Canada‘s requirement of a negative COVID-19 test of travellers from China will not help in preventing new variants or the spread of the virus, say experts.
Kerry Bowman, assistant professor at the University of Toronto’s Temerty Faculty of Medicine, called the requirement “absolutely a political move, and not based on science at this point.”
“This isn’t the early days of the pandemic,” he said. “So, I do think it’s largely political.”
The federal government said Saturday that people coming from China, Hong Kong and Macao will have to test negative for COVID-19 before leaving for Canada.
The requirement will apply to all air travellers aged two and older from the three countries and will begin on Jan. 5, it said.
China’s reversal from strict COVID-19 control measures has caused widespread infection in that country, although there is not much known about what various Omicron variants are in circulation, said Bowman, who teaches bioethics and global health.
“I don’t think it’s a great idea. I don’t think it makes us safer. On the surface of it, looks like governments are being proactive and sensitive and protecting their citizens,” he said.
“But it’s pretty clear that point of entry screening is not very effective at all. Often people can test positive days and weeks later.”
Dr. Isaac Bogoch, associate professor at University of Toronto’s Temerty Faculty of Medicine, said it’s not entirely clear what the policy’s goals are, but such measures have not helped.
“We know from the past that very focused and targeted travel measures such as this don’t do much to prevent the spread of COVID, either by importing COVID to Canada, or by the threat of variants of concern in Canada,” he said.
Bogoch said it would have helped if China had been transparent with their COVID-19 data, variants, vaccines and spread.
“But let’s not pretend that requiring travellers from China to have a negative PCR test before coming to Canada will have any impact on the Canadian experience with COVID-19,” he said. “It won’t.”
Research has shown how the virus spreads through human mobility, which means that the next variant of the virus may not even emerge from China, and even if it did, it could land in Canada from other indirect routes, he said.
Canada hasn’t been able to prevent variants as seen with Alpha, which emerged in the United Kingdom, Delta that was first discovered in India and Omicron, which arose in southern Africa, he said.
“So just requiring a negative PCR test from Chinese travellers, from a science and medical standpoint, will not have much impact for Canada,” Bogoch said.

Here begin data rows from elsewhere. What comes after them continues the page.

Lemma effects_bind : forall {A B} url n1 n2 (m : M A) (k : A -> M B),
  effects url n1 m -> (forall a, effects url n2 (k a)) ->
  effects url (n1 + n2) (bind m k).
Proof.
  intros A B url n1 n2 m k Hm Hk w. unfold bind.
  destruct (Hm w) as (F1 & (l1 & T1 & Q1) & (s1 & S1 & A1 & L1)).
  destruct (m w) as [[a| |] w1]; cbn [snd] in *.
  - destruct (Hk a w1) as (F2 & (l2 & T2 & Q2) & (s2 & S2 & A2 & L2)).
    repeat split.
    + rewrite F2. exact F1.
    + exists (l2 ++ l1). split; [rewrite T2, T1; apply app_assoc|].
      apply quiet_app; assumption.
    + exists (s2 ++ s1). repeat split.
      * rewrite S2, S1. apply app_assoc.
      * apply Forall_app. split; assumption.
      * rewrite length_app. lia.
  - repeat split; [exact F1 | exists l1; split; assumption|].
    exists s1. repeat split; [exact S1 | exact A1 | lia].
  - repeat split; [exact F1 | exists l1; split; assumption|].
    exists s1. repeat split; [exact S1 | exact A1 | lia].
Qed.

Lemma effects_try_catch : forall {A} url n1 n2 (m handler : M A),
  effects url n1 m -> effects url n2 handler ->
  effects url (n1 + n2) (try_catch m handler).
Proof.
  intros A url n1 n2 m handler Hm Hh w. unfold try_catch.
  destruct (Hm w) as (F1 & (l1 & T1 & Q1) & (s1 & S1 & A1 & L1)).
  destruct (m w) as [[a| |] w1]; cbn [snd] in *.
  - repeat split; [exact F1 | exists l1; split; assumption|].
    exists s1. repeat split; [exact S1 | exact A1 | lia].
  - destruct (Hh w1) as (F2 & (l2 & T2 & Q2) & (s2 & S2 & A2 & L2)).
    repeat split.
    + rewrite F2. exact F1.
    + exists (l2 ++ l1). split; [rewrite T2, T1; apply app_assoc|].
      apply quiet_app; assumption.
    + exists (s2 ++ s1). repeat split.
      * rewrite S2, S1. apply app_assoc.
      * apply Forall_app. split; assumption.
      * rewrite length_app. lia.
  - repeat split; [exact F1 | exists l1; split; assumption|].
    exists s1. repeat split; [exact S1 | exact A1 | lia].
Qed.

Lemma count_sent_here : forall url s,
  count_sent url (url :: s) = S (count_sent url s).
Proof.
  intros url s. cbn [count_sent].
  replace (eqb url url) with true; [reflexivity|].
  symmetry. apply JSFacts.jsstring_eqb_eq. reflexivity.
Qed.

Lemma repeat_snoc : forall {A} (x : A) n l,
  repeat x n ++ x :: l = repeat x (S n) ++ l.
Proof.
  intros A x n l. induction n as [|n IH]; [reflexivity|].
  cbn [repeat app] in *. rewrite IH. reflexivity.
Qed.

Section Jobs.

Variable P : Packages.
Variable env : Env.

Lemma effects_get : forall url, effects url 1 (get P url).
Proof.
  intros url w. unfold get.
  assert (H : forall r : Outcome jsstring,
            let w' := {| sent := url :: sent w; files := files w;
                         trace := trace w |} in
            files (snd (r, w')) = files w
            /\ (exists l, trace (snd (r, w')) = l ++ trace w
                          /\ quiet l = true)
            /\ (exists s, sent (snd (r, w')) = s ++ sent w
                          /\ Forall (eq url) s /\ (length s <= 1)%nat)).
  { intros r. cbn. repeat split.
    - exists []. split; reflexivity.
    - exists [url]. repeat split; [|simpl; lia].
      constructor; [reflexivity | constructor]. }
  destruct (axios_get P url _) as [|status data]; [apply H|].
  destruct (status =? 200); apply H.
Qed.

Ltac log := apply effects_emit; reflexivity.

Lemma effects_fetch_loop : forall left url retryCount,
  effects url (S left) (fetch_loop P env left url retryCount).
Proof.
  induction left as [|k IH]; intros url retryCount; cbn [fetch_loop];
    (apply (effects_bind url 0 _); [log|]); intros _;
    (apply (effects_try_catch url 1 _); [apply effects_get|]);
    (destruct (retryCount <? _);
      [|apply (effects_weaken url 0); [lia|];
        apply (effects_bind url 0 0); [log | intros _; apply effects_throw]]).
  - apply (effects_bind url 0 0); [log|]. intros _.
    apply (effects_bind url 0 0); [log|]. intros _. apply effects_diverge.
  - apply (effects_bind url 0 (S k)); [log|]. intros _.
    apply (effects_bind url 0 (S k)); [log|]. intros _. apply IH.
Qed.

Lemma effects_fetchHtmlContent : forall url retryCount,
  effects url (S (Z.to_nat (retryAttempts (config env) - retryCount)))
    (fetchHtmlContent P env url retryCount).
Proof.
  intros url retryCount. unfold fetchHtmlContent. apply effects_fetch_loop.
Qed.

Lemma effects_turndown_content : forall url html,
  effects url 0 (turndown_content P env url html).
Proof.
  intros url html. unfold turndown_content.
  apply (effects_bind url 0 0); [log|]. intros _.
  destruct (turndown P _ _) as [[|c md]|];
    [apply effects_throw | apply effects_ret | apply effects_throw].
Qed.

Lemma effects_convert_loop : forall left url retryCount,
  effects url (S left * S (Z.to_nat (retryAttempts (config env))))
    (convert_loop P env left url retryCount).
Proof.
  induction left as [|k IH]; intros url retryCount; cbn [convert_loop];
    (apply (effects_bind url 0 _); [log|]); intros _;
    (apply (effects_try_catch url
              (S (Z.to_nat (retryAttempts (config env)))) _);
      [apply (effects_weaken url
                (S (Z.to_nat (retryAttempts (config env) - 0)) + 0));
         [rewrite Z.sub_0_r; lia|];
       apply effects_bind; [apply effects_fetchHtmlContent|];
       intros html; apply effects_turndown_content|]);
    (destruct (retryCount <? _);
      [|apply (effects_weaken url 0); [lia|];
        apply (effects_bind url 0 0); [log | intros _; apply effects_throw]]).
  - apply (effects_bind url 0 0); [log|]. intros _.
    apply (effects_bind url 0 0); [log|]. intros _. apply effects_diverge.
  - apply (effects_bind url 0 _); [log|]. intros _.
    apply (effects_bind url 0 _); [log|]. intros _. apply IH.
Qed.

Lemma get_refused : forall url w,
  refused P url (count_sent url (sent w)) ->
  get P url w = (Thrown, {| sent := url :: sent w; files := files w;
                            trace := trace w |}).
Proof.
  intros url w H. unfold refused in H. unfold get.
  destruct (axios_get P url _) as [|status data]; [reflexivity|].
  apply Z.eqb_neq in H. rewrite H. reflexivity.
Qed.

Lemma get_served : forall url w data,
  axios_get P url (count_sent url (sent w)) = Reply 200 data ->
  get P url w = (Done data, {| sent := url :: sent w; files := files w;
                               trace := trace w |}).
Proof. intros url w data H. unfold get. rewrite H. reflexivity. Qed.

Lemma fetch_loop_served : forall left url retryCount w data,
  axios_get P url (count_sent url (sent w)) = Reply 200 data ->
  fetch_loop P env left url retryCount w
  = (Done data, {| sent := url :: sent w; files := files w;
                   trace := Fetching url :: trace w |}).
Proof.
  intros left url rc w data H.
  destruct left; cbn [fetch_loop]; unfold bind, emit, try_catch;
    match goal with |- context [get P url ?w1] =>
      rewrite (get_served url w1 data H)
    end; reflexivity.
Qed.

“And that’s just unfortunately the way it is. What we can do is take measures to help reduce the burden of COVID in Canada, but we’re not going to stop the importation of this infection.”
A more effective measure, Bowman said, would be testing wastewater from airplanes and airports to check for the viral load and mutations.
Vancouver International Airport said Saturday it would expand its wastewater testing pilot program.
One of the variants, XBB. 1.5, causing concern and spreading rapidly is already in North America, Bowman said.
“It’s so important that we stay evidence based,” he said.
“I think in the years ahead when this story is told, when we have some objectivity, which I don’t think any of us really have, including me — when we’re really away from this — I think when we look at the big picture globally, we’re going to see that we did a lot of things that were much more political than evidence based.”
Bogoch said the virus that causes COVID-19 continues to mutate.
Most people in Canada have some form of immunity through a combination of vaccines and previous infections, he added.
Across the world, he said it would help people if there was more sequencing of data that would help identify and understand emerging variants.
“There’s unfortunately, less and less sequencing happening.”
But people, especially the elderly and those who have other health conditions, should get boosted to keep safe, he said. Masking in indoor settings can also reduce the probability of infection.
“If we look ahead at the foreseeable future, we’ll see waxing and waning of COVID-19 in the community. We’ll have periods of time where it’s higher, we’ll have periods of time where it’s lower just like we’ve seen over the past two years,” Bogoch said.
“And hopefully, future waves of COVID will be less and less impactful as we move forward.”